Comme des rois

France 3
04/03/20 ~ 22:40 - 00:05

Joseph, escroc à la petite semaine, doit payer très rapidement les loyers en retard que lui réclame le propriétaire de son logement. Acculé, il met la pression à son fils Micka pour qu'il participe à ses combines. Le jeune homme fait du porte à porte et prétend vendre des grands crus à prix cassés. Joseph intervient, fait mine de s'intéresser au produit et le piège se referme sur la victime. Lassé de ces arnaques, Micka veut aller à Paris pour faire une école de théâtre. Joseph ne comprend pas la décision de son fils tandis que sa femme Val fait de son mieux pour soutenir ce dernier. Micka s'éloigne et Joseph tente de sortir la tête hors de l'eau... - Critique : Pour Joseph, l’arnaque est une sorte d’artisanat familial. Son fils, Micka, tout juste majeur, n’a pas le choix. Il est sommé de participer au business, aux ventes douteuses, au porte-à-porte avec abus de confiance et aux menus larcins.
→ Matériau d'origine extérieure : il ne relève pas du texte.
(** * Jacobian analysis of a contractive auto-encoder (test_CAE.py)

    A shallow embedding of the analysis part of [src/test_CAE.py]:
    [find_jacobian], the selection of latent directions from the result of
    [torch.svd], and the loop that fills the 5 x 11 figure of decoded
    images.  The networks of [src/model/autoencoder.py] are stacks of
    library layers; they enter the development through the record [arch]
    (their forward function and the derivative tables the automatic
    differentiation engine computes for it) and the record [mstate] (what a
    module owns at run time: parameters, their gradient buffers, the
    training flag and the BatchNorm buffers).

    Tensors of floating point numbers are read as tensors over an ordered
    field; rounding is not modelled. *)

From HB Require Import structures.
From mathcomp Require Import boot order algebra.
From Stdlib Require String.
Import String.StringSyntax.

Set Implicit Arguments.
Unset Strict Implicit.
Unset Printing Implicit Defensive.

Import GRing.Theory Num.Theory.
Local Open Scope ring_scope.
Delimit Scope string_scope with string.

(** ** Tensors, modules and the automatic differentiation engine *)

Section Autograd.

Variable F : realFieldType.

(** A two dimensional leaf tensor: a batch of [B] rows of [I] numbers, the
    [requires_grad] flag and the [grad] buffer ([None] until the first
    backward pass reaches the tensor). An image batch of shape (N, C, H, W)
    is stored with its pixels in row-major order, see [pixel]. *)
Record tensor (B I : nat) := Tensor {
  data : 'M[F]_(B, I);
  requires_grad : bool;
  grad : option 'M[F]_(B, I)
}.

(** What an [nn.Module] owns: parameters, the gradient buffer of the
    parameters, the [training] flag ([True] when a module is built, cleared
    only by [eval()]), and the buffers of its BatchNorm layers. *)
Record mstate (Kw Kb : nat) := MState {
  weights : 'rV[F]_Kw;
  wgrad : option 'rV[F]_Kw;
  training : bool;
  running : 'rV[F]_Kb;
  num_batches_tracked : nat
}.

(** The numeric content of a network. [fwd_fn] is the value of the forward
    pass on a batch of any size; [jac_fn s x m d] is the gradient of output
    entry [m, d] with respect to the whole input batch and [wjac_fn s x m d]
    its gradient with respect to the parameters, as the engine derives them
    from the recorded graph; [stats_fn] is the new value of the running
    statistics after a forward pass in training mode. *)
Record arch (I O Kw Kb : nat) := Arch {
  fwd_fn : forall B, mstate Kw Kb -> 'M[F]_(B, I) -> 'M[F]_(B, O);
  jac_fn : forall B, mstate Kw Kb -> 'M[F]_(B, I) -> 'I_B -> 'I_O -> 'M[F]_(B, I);
  wjac_fn : forall B, mstate Kw Kb -> 'M[F]_(B, I) -> 'I_B -> 'I_O -> 'rV[F]_Kw;
  stats_fn : forall B, mstate Kw Kb -> 'M[F]_(B, I) -> 'rV[F]_Kb
}.

Section Engine.

Variables (I O Kw Kb : nat) (a : arch I O Kw Kb).

(** [ConvEncoder.forward] / [ConvDecoder.forward]: the value of the layer
    stack; the BatchNorm layers of the stack update their buffers in place
    when the module is in training mode. *)
Definition forward B (s : mstate Kw Kb) (inp : 'M[F]_(B, I)) :
    'M[F]_(B, O) * mstate Kw Kb :=
  (fwd_fn a s inp,
   if training s
   then MState (weights s) (wgrad s) true (stats_fn a s inp)
               (num_batches_tracked s).+1
   else s).
(** * inbox-automation: the expense workflow of [src/index.ts]

    A shallow embedding of [ExpenseAutomationWorkflow.run] together with
    the D1 tables of [schema.sql], and the properties of the workflow
    that follow from the code.

    Strings are sequences of one-byte code units ([string]); JavaScript
    values that may be [undefined] are [option]s; a callback that may
    throw returns an [Outcome]; the workflow threads an explicit [World]
    (the D1 database, the clock, the log of step attempts). *)

From Stdlib Require Import String Ascii List ZArith QArith Bool Lia.
Import ListNotations.

Local Open Scope string_scope.
Local Open Scope list_scope.

(** ** JavaScript strings *)

Module Js.

(** [s.startsWith(p)]. *)
Fixpoint starts_with (p s : string) : bool :=
  match p, s with
  | EmptyString, _ => true
  | String _ _, EmptyString => false
  | String a p', String b s' => Ascii.eqb a b && starts_with p' s'
  end.

(** [s.includes(p)]. *)
Fixpoint includes (p s : string) : bool :=
  starts_with p s ||
  match s with
  | EmptyString => false
  | String _ s' => includes p s'
  end.

Fixpoint drop (n : nat) (s : string) : string :=
  match n, s with
  | O, _ => s
  | S _, EmptyString => EmptyString
  | S k, String _ s' => drop k s'
  end.

(** [s.replace(p, r)] for a string pattern [p]: only the first
    occurrence is substituted.  None of the replacement strings of the
    workflow contains a dollar sign, so the replacement is literal. *)
Fixpoint replace (p r s : string) : string :=
  if starts_with p s then r ++ drop (String.length p) s
  else match s with
       | EmptyString => EmptyString
       | String c s' => String c (replace p r s')
       end.

(** The scan of [replaceAll] for a non-empty pattern: [skip] counts the
    code units of the current match that are still to be dropped. *)
Fixpoint replaceAll_scan (p r : string) (skip : nat) (s : string) : string :=
  match s with
  | EmptyString => EmptyString
  | String c s' =>
      match skip with
      | S k => replaceAll_scan p r k s'
      | O => if starts_with p s
             then r ++ replaceAll_scan p r (String.length p - 1) s'
             else String c (replaceAll_scan p r O s')
      end
  end.

(** With the empty pattern the replacement goes before every code unit
    and at the end. *)
Fixpoint intersperse (r s : string) : string :=
  match s with
  | EmptyString => r
  | String c s' => r ++ String c (intersperse r s')
  end.

(** [s.replaceAll(p, r)] for a string pattern [p]. *)
Definition replaceAll (p r s : string) : string :=
  match p with
  | EmptyString => intersperse r s
  | String _ _ => replaceAll_scan p r O s
  end.

Fixpoint rev_string (acc s : string) : string :=
  match s with
  | EmptyString => acc
  | String c s' => rev_string (String c acc) s'
  end.

(** [s.split(sep)] for a separator of one code unit; [cur] is the
    current piece, reversed. *)
Fixpoint split_scan (sep : ascii) (cur : string) (s : string) : list string :=
  match s with
  | EmptyString => [rev_string EmptyString cur]
  | String c s' =>
      if Ascii.eqb c sep
      then rev_string EmptyString cur :: split_scan sep EmptyString s'
      else split_scan sep (String c cur) s'
  end.

Definition split (sep : ascii) (s : string) : list string :=
  split_scan sep EmptyString s.

(** [a.join(sep)]. *)
Fixpoint join (sep : string) (l : list string) : string :=
  match l with
  | [] => EmptyString
  | [x] => x
  | x :: rest => x ++ sep ++ join sep rest
  end.

(** A template literal prints a missing array element as [undefined]. *)
Definition template_piece (l : list string) (i : nat) : string :=
  nth i l "undefined".

Definition is_lower (c : ascii) : bool :=
  let n := nat_of_ascii c in (97 <=? n)%nat && (n <=? 122)%nat.

Definition is_upper (c : ascii) : bool :=
  let n := nat_of_ascii c in (65 <=? n)%nat && (n <=? 90)%nat.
Mais à l’heure d’Internet et de la crise économique, la débrouille d’autrefois ne paie plus. La petite « entreprise » périclite. Joseph, qui fait vivre toute la tribu, grand-mère comprise, est criblé de dettes. Il est toujours plus tendu, plus exigeant, tandis que Micka rêve d’ailleurs, de Paris et d’un autre art du mensonge : le métier d’acteur. Xabi Molia (Les Conquérants, 8 Fois ­debout) nous immerge dans l’ordinaire bétonné et frissonnant d’un coin de banlieue, avec ses tours, ses entrepôts, ses ­pavillons. Un monde géométrique et ­morose qui contraste avec l’humanité de ses personnages. Il tisse et détricote les liens entre un père à bout d’expédients et son fils à bout de patience, entre la transmission et l’emprise, entre l’amour inconditionnel et la nécessité. Du portrait de ­famille (dont Sylvie Testud en épouse ­solide de Joseph) à celui d’un quartier rongé par la précarité, le cinéaste sait trouver l’équilibre entre noirceur et chaleur, entre une fine observation de la réalité sociale et la complexité de ses héros. Face à Kad Merad, Kacey Mottet Klein, grand jeune homme sensible, est si habité, si convaincant qu’il nous offre un véritable film dans le film avec son propre ­récit d’apprentissage.